The analogy is very good in fact as what we write are our thoughts, which are normally of course politely and extremely well hidden from public view and safe from prying eyes and ears. Our thoughts are without exception, the most private parts of our body. An exquiste result of water, cells and electricity that produces these invisible, untouchable and deeply hidden notions. So deeply hidden that we often have difficulty sharing them with even the closest people in our lives. 'I just can't put it into words,' is such a common expression.
But as writers we do put these notions into words. That is what we do. Transferring these deeply hidden abstractions, ideas and feelings onto the pages of a book. Often fictitious thoughts, but even then, they are based on our own experiences, beliefs, superstitions or moralities. I know in my own writing I have touched on ideas that have no connection at all with my own life, but in truth, they are all connected to my imagination, dreams, wishes, regrets, hopes and my own experiences of love and hate, life and death, happiness and misery.
Whether categorised as thoughts, emotions, feelings or the mind's eye, they are all abstract, invisible and deeply seated in our consciousness. Secreted away from any possibility of invasion or detection. However, as writers we strip away all this protection willingly and parade our thoughts to the world. Naked thoughts, stripped emotions and notions bared for all to see.

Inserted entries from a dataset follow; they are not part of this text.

(* ===== verification/Handshake.v ===== *)
(** A connection from end to end: [accept] in one process and [connect] in another, from
    the entries of the two calls to their exits, with the four switches between them. *)
From S2P Require Import Prelude Libc External State Monad Frames Reference DataUtils.
From S2P Require Import ProcessDescriptor PtraceUtils Sockets Print Communication.
From S2P Require Import SocketOps SysFiles SysNet SysData SysProc Dispatch Mediation Handlers.
From S2P Require Import Messages Connecting Accepting.
Open Scope sim_scope.

Section Turn.
Context `{X : Xbt} `{Wd : World} `{!XbtLaws X} `{!TraceLaws Wd} `{!StopLaws Wd} `{!TaskLaws Wd}.

(** What [ptrace_get_register] reads. *)
Definition regs_of (r : user_regs) : reg_s :=
  mk_reg (orig_rax r) (rax r) [rdi r; rsi r; rdx r; r10 r; r8 r; r9 r].

Lemma fetch_registers_eval s pid r :
  ptrace_getregs (st_w s) pid = Some r → ∃ c, ptrace_get_register pid s = Done (regs_of r) (set_cnt c s).
Proof.
  intros H. destruct (getregs_eval s pid r H) as [c Hc]. exists c. unfold ptrace_get_register. by eval_with Hc.
Qed.

(** One turn of the loop of [process_handle]. [syscall_connect] calls [process_handle] when
    it was woken: this is what the nested loop does up to the point where it resumes the
    tracee for the first time. *)
Definition turn (self : msg_self) (fuel : nat) (handle : Z → M Z) (proc : Z) : M Z :=
  let! p := get_proc proc in
  let! reg := ptrace_get_register (pd_pid p) in
  let! r := dispatch self fuel handle reg proc in
  ret (default PROCESS_CONTINUE r).

Lemma dispatch_connect self fuel handle reg proc :
  reg_orig reg = SYS_connect →
  dispatch self fuel handle reg proc = continue (syscall_connect self handle reg proc).
Proof. intros E. unfold dispatch. by rewrite E. Qed.

(** The exit of [connect]: the client leaves the call and wakes the server again. *)
Lemma connect_leaves self fuel handle s proc p r k ik tr b :
  st_proc s !! proc = Some (set_in_syscall 1 p) → in_syscall p = 0 →
  ptrace_getregs (st_w s) (pd_pid p) = Some (set_rax 0 (set_orig_rax SYS_connect r)) →
  socket_at s proc (s32 (rdi r)) k ik → is_domain ik = 2 →
  mem_bytes (st_w s) (pd_pid p) (rsi r) 16 = Some b →
  st_stream s !! fd_stream (is_fd ik) = Some tr → strace_option s = 0 →
  ∃ c v, is_s 32 v ∧ turn self fuel handle proc s = Done PROCESS_CONTINUE
    (set_fd (<[k := FdSock (set_is_fd (set_fd_refcount v (is_fd ik)) ik)]> (st_fd s))
      (set_w (MSG_sem_release (st_w s) (sem_server tr)) (set_proc (<[proc := p]> (st_proc s)) (set_cnt c s)))).
Proof.
  intros Hp Hi Hr Hs Hd Hm Htr Hq. set (r1 := set_rax 0 (set_orig_rax SYS_connect r)) in Hr.
  destruct (fetch_registers_eval s (pd_pid p) r1 Hr) as [c1 H1]. set (s1 := set_cnt c1 s) in H1.
  set (s2 := set_proc (<[proc := p]> (st_proc s1)) s1).
  assert (socket_at s2 proc (s32 (rdi r)) k ik) as Hs2.
  { apply (socket_at_proc s1 _ _ _ _ (set_in_syscall 1 p)); [|done|done]. destruct Hs; by split. }
  destruct (ptrace_cpy_eval s2 (pd_pid p) (rsi r) 16 b) as [c3 H3]; [lia|exact Hm|]. set (s3 := set_cnt c3 s2) in H3.
  set (up := s32 (fd_refcount (is_fd ik) + 1)).
  set (s4 := set_fd (<[k := FdSock (set_is_fd (set_fd_refcount up (is_fd ik)) ik)]> (st_fd s3)) s3).
  set (s5 := set_w (MSG_sem_release (st_w s) (sem_server tr)) s4).
  exists c3, (s32 (up + -1)). split; [by apply swrap_range|]. unfold turn. eapply bind_eval; [apply load_eval; exact Hp|]. cbv beta.
  change (pd_pid (set_in_syscall 1 p)) with (pd_pid p). eval_with H1. rewrite dispatch_connect by done.
  assert (syscall_connect self handle (regs_of r1) proc s1 = Done tt
    (set_fd (<[k := FdSock (set_is_fd (set_fd_refcount (s32 (up + -1)) (is_fd ik)) ik)]> (st_fd s5)) s5)) as E.
  { unfold syscall_connect. eval_with (entering_eval s1 proc _ Hp). unfold syscall_connect_post, proc_outside.
    eapply bind_eval; [exact (upd_proc_eval s1 proc _ _ Hp)|]. cbv beta. rewrite enter_leave by done. fold s2.
    eapply bind_eval; [apply load_eval, lookup_insert_eq|]. cbv zeta. cbn [arg regs_of reg_arg nth].
    rewrite !arg_clear. eval_with (socket_attr_at s2 _ _ _ _ _ _ Hs2). rewrite Hd.
    eapply (bind_eval _ _ _ (Some (sai_decode b))); [unfold cpy_sockaddr; by eval_with H3|].
    eapply bind_eval; [by apply if_strace_quiet|]. cbv beta. destruct (sa_proc _ _ _ _ _ Hs2) as (x & Hx & Ex).
    eapply (bind_eval _ _ _ k); [unfold process_descriptor_get_fd; ev; by rewrite <- Ex|].
    eapply bind_eval; [apply (upd_fd_eval s3), (sa_fd _ _ _ _ _ Hs2)|]. cbv beta.
    eapply bind_eval; [apply get_fd_eval, lookup_insert_eq|]. cbv beta.
    eapply bind_eval; [apply load_eval; exact Htr|]. cbv beta. ev.
    change (set_w _ _) with s5. exact (upd_fd_eval s5 k _ _ (lookup_insert_eq _ _ _)). }
  eapply bind_eval; [unfold continue; eval_with E; done|]. cbv beta. unfold ret. f_equal.
  unfold s5, s4, s3, s2, s1. st_cbn. by rewrite insert_insert_eq.
Qed.

End Turn.

Section Handshake.
Context `{X : Xbt} `{Wd : World} `{!XbtLaws X} `{!TraceLaws Wd} `{!StopLaws Wd} `{!TaskLaws Wd} `{!KernelLaws Wd}.

(** The server at the entry of [accept] with the listening socket [l], the client at the
    entry of [connect] with the socket [k]. *)
Context (s : st) (self : msg_self) (ps pid l nf : Z) (p : process_descriptor) (r : user_regs).
Context (il : infos_socket) (c : comm) (h : msg_host).
Context (self' : msg_self) (pc pid' k q0 : Z) (p' : process_descriptor) (r' : user_regs).
Context (ik : infos_socket) (h' t : msg_host) (b : list Z).

(** The client asks for the port on which the server listens, with nobody waiting; the
    kernel gives the server the descriptor [nf], which is free. *)
Record ready : Prop := {
  re_server : at_call s ps pid p r;
  re_host : pd_host p = Some h;
  re_table : is_Some (host_of s (MSG_host_get_name h));
  re_listen : socket_at s ps (s32 (rdi r)) l il;
  re_inet : is_domain il = 2;
  re_comm : in_comm s l il c;
  re_nobody : dynar_model (conn_wait c) = [];
  re_known : address_known s il;
  re_owner : fd_proc (is_fd il) ≠ NULL;
  re_addr : is_Some (mem_bytes (st_w s) pid (rsi r) 16);
  re_len : is_Some (mem_bytes (st_w s) pid (rdx r) 8);
  re_rip : is_u 64 (rip r);
  re_insn : mem_bytes (st_w s) pid (u64 (rip r - 2)) 2 = Some syscall_insn;
  re_kernel : socket_gives (st_w s) pid r nf;
  re_new : 0 <= s32 nf;
  re_free : fd_entry p (s32 nf) = NULL;
  re_client : at_call s pc pid' p' r';
  re_host' : pd_host p' = Some h';
  re_table' : is_Some (host_of s (MSG_host_get_name h'));
  re_sock : socket_at s pc (s32 (rdi r')) k ik;
  re_inet' : is_domain ik = 2;
  re_block : has_flag (is_flags ik) O_NONBLOCK = false;
  re_asked : mem_bytes (st_w s) pid' (rsi r') 16 = Some b;
  re_target : target s h' (sin_addr (sai_decode b)) t;
  re_port : ∃ d, port_of s (MSG_host_get_name t) (ntohs (sin_port (sai_decode b))) = Some d ∧
    has_flag (port_option d) PORT_BIND = true ∧
    has_flag (device_of (sin_addr (sai_decode b))) (port_option d) = true ∧ bind_socket d = l;
  re_range : is_u 16 q0;
  re_unused : port_of s (MSG_host_get_name h') q0 = None;
  re_procs : ps ≠ pc;
  re_pids : pid ≠ pid';
  re_other : k ≠ l;
  re_heap : heap_ok s;
}.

Of course this can be said of most art forms, and probably more so for the performing arts. But as writers we have the unique ability to delve into the mind and dissect and analyse thoughts in a way that theatre and cinema just cannot do. We are special.
While we are not dropping our drawers and parading ourselves through the streets in the fashion of Lady Godiva, it is true that we bare ourselves intellectually – totally and willingly. By doing so, we are then open to criticism, rejection, ridicule and failure. Occasionally though, perhaps a little praise and a modicum of success. But because we are writers, we understand this because this is what we do – and want to do.